* **Exercise requirements**: Please repeat exactly the lines below from the one containing "pose proof (all_rings_lengths" down to the one containing "destruct (fold_pymax_greatest _ Hlons_ne", both included, and nothing else.

Saved data entries
(** On finite coordinates [collect_bounds] succeeds as soon as there is a
    ring, with the extrema of the coordinates. *)
Lemma collect_bounds_finite (feature_items : list feature) (rings : list Ring) :
  all_rings feature_items = Ok rings ->
  rings <> [] ->
  Forall (fun p => finite_point p = true) (concat rings) ->
  exists a b c d : R,
    collect_bounds feature_items = Ok (Fin a, Fin b, Fin c, Fin d)
    /\ is_least a (map fst (concat rings))
    /\ is_least b (map snd (concat rings))
    /\ is_greatest c (map fst (concat rings))
    /\ is_greatest d (map snd (concat rings)).
Proof.
  intros Hrings Hne Hfin.
  pose proof (collect_loop_all_rings feature_items rings (PInf, NInf, PInf, NInf)
                Hrings) as Hloop.
  rewrite fold_track_components in Hloop.
  assert (Hvs : concat rings <> []).
  { destruct rings as [| ring rings']; [congruence |].
    pose proof (all_rings_lengths feature_items _ Hrings) as Hlen.
    inversion Hlen as [| ? ? Hring _]; subst.
    destruct ring; simpl in *; [lia | discriminate]. }
  assert (Hlons : Forall (fun x => isfinite x = true) (map fst (concat rings))).
  { apply Forall_map. eapply Forall_impl; [exact Hfin |].
    intros q Hq. apply andb_prop in Hq. simpl. tauto. }
  assert (Hlats : Forall (fun x => isfinite x = true) (map snd (concat rings))).
  { apply Forall_map. eapply Forall_impl; [exact Hfin |].
    intros q Hq. apply andb_prop in Hq. simpl. tauto. }
  assert (Hlons_ne : map fst (concat rings) <> []).
  { destruct (concat rings); [congruence | discriminate]. }
  assert (Hlats_ne : map snd (concat rings) <> []).
  { destruct (concat rings); [congruence | discriminate]. }
  destruct (fold_pymin_least _ Hlons_ne Hlons) as (a & Ha & Hmin_lon).
  destruct (fold_pymax_greatest _ Hlons_ne Hlons) as (c & Hc & Hmax_lon).
  destruct (fold_pymin_least _ Hlats_ne Hlats) as (b & Hb & Hmin_lat).
  destruct (fold_pymax_greatest _ Hlats_ne Hlats) as (d & Hd & Hmax_lat).
  exists a, b, c, d. split; [| tauto].
  unfold collect_bounds. rewrite Hloop, Ha, Hb, Hc, Hd. reflexivity.
Qed.

(** ** Scale bar: zoom levels and latitudes *)

Lemma pow2_add_nat (z : Z) (k : nat) : pow2 z <= pow2 (z + Z.of_nat k).
Proof.
  induction k as [| k IH].
  - rewrite Z.add_0_r. lra.
  - rewrite Nat2Z.inj_succ, <- Z.add_1_r, Z.add_assoc, pow2_succ.
    pose proof (pow2_pos z). lra.
Qed.

Lemma pow2_monotone (z1 z2 : Z) : (z1 <= z2)%Z -> pow2 z1 <= pow2 z2.
Proof.
  intros H. replace z2 with (z1 + Z.of_nat (Z.to_nat (z2 - z1)))%Z by lia.
  apply pow2_add_nat.
Qed.





Lemma cos_PI4_above : 0.7 <= cos (PI / 4).
Proof.
  pose proof (sin2_cos2 (PI / 4)) as H. rewrite sin_cos_PI4 in H.
  unfold Rsqr in H.
  assert (Hpos : 0 < cos (PI / 4)).
  { pose proof PI_RGT_0. apply cos_gt_0; lra. }
  nra.
Qed.

Lemma cos_radians_mid_latitude (lat : R) :
  -45 <= lat <= 45 -> 0.7 <= cos (radians lat).
Proof.
  intros [Hlo Hhi]. pose proof PI_RGT_0 as Hpi.
  eapply Rle_trans; [apply cos_PI4_above |].
  destruct (Rle_dec 0 lat) as [Hpos | Hneg].
  - apply cos_decr_1; unfold radians; nra.
  - rewrite <- (cos_neg (radians lat)). apply cos_decr_1; unfold radians; nra.
Qed.

Lemma meters_per_px_mid_latitude (proj : MapProjection) :
  (zoom proj <= 18)%Z -> -45 <= center_lat proj <= 45 ->
  0.3125 <= meters_per_px proj.
Proof.
  intros Hzoom Hlat. unfold meters_per_px.
  pose proof (cos_radians_mid_latitude _ Hlat) as Hcos.
  pose proof (pow2_pos (zoom proj)) as Hn.
  pose proof (pow2_monotone _ _ Hzoom) as Hpow.
  assert (H18 : pow2 18 = 262144) by (unfold pow2; simpl; lra).
  rewrite H18 in Hpow.
  apply (Rmult_le_reg_r (pow2 (zoom proj))); [exact Hn |].
  unfold Rdiv. rewrite Rmult_assoc, Rinv_l by (apply Rgt_not_eq; exact Hn).
  nra.
Qed.

(** When the 50 m bar fits, the selected bar fits. *)
Lemma scale_loop_fits (mpp : R) :
  0 < mpp -> IZR 50 / mpp <= target_px ->
  In (scale_loop mpp options_m 50) options_m
  /\ IZR (scale_loop mpp options_m 50) / mpp <= target_px.
Proof.
  intros Hpos H50.
  destruct (scale_loop_spec mpp options_m options_m_sorted 50%Z) as [Hr _].
  cbn zeta in Hr. destruct Hr as [-> | [Hin Hfit]].
  - split; [left; reflexivity | exact H50].
  - split; [exact Hin | exact Hfit].
Qed.

(** With at least 0.3125 meters per pixel the 50 m bar fits, and so does
    the selected one. *)
Lemma draw_scale_bar_coarse (proj : MapProjection) :
  0.3125 <= meters_per_px proj ->
  exists chosen : Z,
    draw_scale_bar proj = Ok chosen
    /\ In chosen options_m
    /\ bar_length proj chosen <= target_px.
Proof.
  intros Hmpp.
  assert (Hpos : 0 < meters_per_px proj) by lra.
  assert (H50 : IZR 50 / meters_per_px proj <= target_px).
  { apply fits_target; [exact Hpos |]. unfold target_px. lra. }
  destruct (scale_loop_fits _ Hpos H50) as [Hin Hfit].
  exists (scale_loop (meters_per_px proj) options_m 50).
  split; [| split; [exact Hin | exact Hfit]].
  unfold draw_scale_bar. change options_m with (50%Z :: tl options_m) at 1.
  destruct (Req_dec_T _ 0) as [Hzero | _]; [lra | reflexivity].
Qed.


(** X18. From bounds to scale bar. For bounds whose latitudes lie between
    45 degrees south and 45 degrees north, whatever the viewport, the
    scale bar of the projection [build_projection] makes is drawn without
    an exception and at most 160 pixels long. *)
Theorem scale_bar_of_built_projection (b : Bounds) (left top W H : Z) :
  -45 <= bounds_min_lat b <= 45 ->
  -45 <= bounds_max_lat b <= 45 ->
  exists chosen : Z,
    draw_scale_bar (build_projection b left top W H) = Ok chosen
    /\ In chosen options_m
    /\ bar_length (build_projection b left top W H) chosen <= target_px.
Proof.
  intros Hmin Hmax. apply draw_scale_bar_coarse.
  apply meters_per_px_mid_latitude.
  - rewrite build_projection_fields. cbn [zoom]. unfold choose_zoom.
    destruct (choose_zoom_loop_range b W H zoom_levels) as [Hin | ->]; [| lia].
    apply zoom_levels_spec in Hin. lia.
  - rewrite build_projection_fields. cbn [center_lat]. lra.
Qed.


Lemma scale_bar_of_built_projection_witness :
  exists chosen : Z,
    draw_scale_bar (build_projection square_bounds 28 92 2144 1350) = Ok chosen
    /\ In chosen options_m
    /\ bar_length (build_projection square_bounds 28 92 2144 1350) chosen
       <= target_px.
Proof.
  apply (scale_bar_of_built_projection square_bounds 28 92 2144 1350);
    unfold square_bounds; unfold_bounds; lra.
Defined.

Close Scope R_scope.

(** ** Ring extraction: interior rings and the number of rings *)

Lemma truthy_strip_holes (poly : json) : truthy (strip_holes poly) = truthy poly.
Proof. destruct poly as [| f | n | [| outer [| hole holes]]]; reflexivity. Qed.

Lemma index0_strip_holes (poly : json) : index0 (strip_holes poly) = index0 poly.
Proof. destruct poly as [| f | n | [| outer [| hole holes]]]; reflexivity. Qed.

Lemma outer_rings_loop_strip_holes (polys : list json) :
  forall rings : list Ring,
    outer_rings_loop (map strip_holes polys) rings = outer_rings_loop polys rings.
Proof.
  induction polys as [| poly polys IH]; intros rings; [reflexivity |].
  cbn [map outer_rings_loop].
  rewrite truthy_strip_holes, index0_strip_holes.
  destruct (negb (truthy poly)); [apply IH |].
  destruct (index0 poly) as [outer | e]; cbn [bind]; [| reflexivity].
  destruct (iter outer) as [items | e]; cbn [bind]; [| reflexivity].
  destruct (mapM position items) as [ring | e]; cbn [bind]; [| reflexivity].
  destruct (3 <=? length ring)%nat; apply IH.
Qed.

(** X19. Interior rings are never read: a geometry and the same geometry
    with the holes of its polygons removed give the same result, rings and
    exceptions alike. *)
Theorem polygon_outer_rings_ignores_holes (g : geometry) :
  polygon_outer_rings (without_holes g) = polygon_outer_rings g.
Proof.
  unfold polygon_outer_rings, without_holes, gtype_is. cbn [gtype coordinates].
  fold (gtype_is g "Polygon") (gtype_is g "MultiPolygon").
  destruct (gtype_is g "Polygon").
  - destruct (coordinates g) as [poly |]; [| reflexivity].
    apply (outer_rings_loop_strip_holes [poly] []).
  - destruct (gtype_is g "MultiPolygon"); [| reflexivity].
    destruct (coordinates g) as [[| f | n | polys] |]; try reflexivity.
    cbn [iter bind]. apply outer_rings_loop_strip_holes.
Qed.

* **Task result**:
    pose proof (all_rings_lengths feature_items _ Hrings) as Hlen.
    inversion Hlen as [| ? ? Hring _]; subst.
    destruct ring; simpl in *; [lia | discriminate]. }
  assert (Hlons : Forall (fun x => isfinite x = true) (map fst (concat rings))).
  { apply Forall_map. eapply Forall_impl; [exact Hfin |].
    intros q Hq. apply andb_prop in Hq. simpl. tauto. }
  assert (Hlats : Forall (fun x => isfinite x = true) (map snd (concat rings))).
  { apply Forall_map. eapply Forall_impl; [exact Hfin |].
    intros q Hq. apply andb_prop in Hq. simpl. tauto. }
  assert (Hlons_ne : map fst (concat rings) <> []).
  { destruct (concat rings); [congruence | discriminate]. }
  assert (Hlats_ne : map snd (concat rings) <> []).
  { destruct (concat rings); [congruence | discriminate]. }
  destruct (fold_pymin_least _ Hlons_ne Hlons) as (a & Ha & Hmin_lon).
  destruct (fold_pymax_greatest _ Hlons_ne Hlons) as (c & Hc & Hmax_lon).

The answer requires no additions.